-------- Dataset excerpts
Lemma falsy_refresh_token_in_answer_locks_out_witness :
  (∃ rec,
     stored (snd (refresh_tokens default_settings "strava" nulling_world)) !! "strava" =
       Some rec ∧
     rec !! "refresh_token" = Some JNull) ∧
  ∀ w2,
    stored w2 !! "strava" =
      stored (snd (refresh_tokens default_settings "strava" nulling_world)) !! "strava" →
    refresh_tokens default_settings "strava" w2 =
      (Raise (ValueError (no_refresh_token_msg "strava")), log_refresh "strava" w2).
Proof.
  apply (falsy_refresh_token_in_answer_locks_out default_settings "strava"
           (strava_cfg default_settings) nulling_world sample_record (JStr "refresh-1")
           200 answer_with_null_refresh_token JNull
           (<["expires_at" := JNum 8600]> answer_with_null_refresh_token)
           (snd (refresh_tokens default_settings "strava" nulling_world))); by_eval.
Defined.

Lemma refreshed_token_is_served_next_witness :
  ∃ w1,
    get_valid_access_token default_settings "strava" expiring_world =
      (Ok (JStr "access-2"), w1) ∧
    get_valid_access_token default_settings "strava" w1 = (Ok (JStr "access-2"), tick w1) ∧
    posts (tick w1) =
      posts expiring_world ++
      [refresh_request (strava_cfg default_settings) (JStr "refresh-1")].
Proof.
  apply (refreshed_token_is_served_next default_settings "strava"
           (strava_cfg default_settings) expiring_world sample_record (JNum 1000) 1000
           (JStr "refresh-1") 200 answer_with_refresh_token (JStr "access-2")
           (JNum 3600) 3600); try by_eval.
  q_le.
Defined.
----------------
Required action | In the entries above, find the line with "(strava_cfg default_settings) nulling_world" and the line with "posts expiring_world ++", then restate word for word both of them and every line between, with nothing more.

Answer box |
           (strava_cfg default_settings) nulling_world sample_record (JStr "refresh-1")
           200 answer_with_null_refresh_token JNull
           (<["expires_at" := JNum 8600]> answer_with_null_refresh_token)
           (snd (refresh_tokens default_settings "strava" nulling_world))); by_eval.
Defined.

Lemma refreshed_token_is_served_next_witness :
  ∃ w1,
    get_valid_access_token default_settings "strava" expiring_world =
      (Ok (JStr "access-2"), w1) ∧
    get_valid_access_token default_settings "strava" w1 = (Ok (JStr "access-2"), tick w1) ∧
    posts (tick w1) =
      posts expiring_world ++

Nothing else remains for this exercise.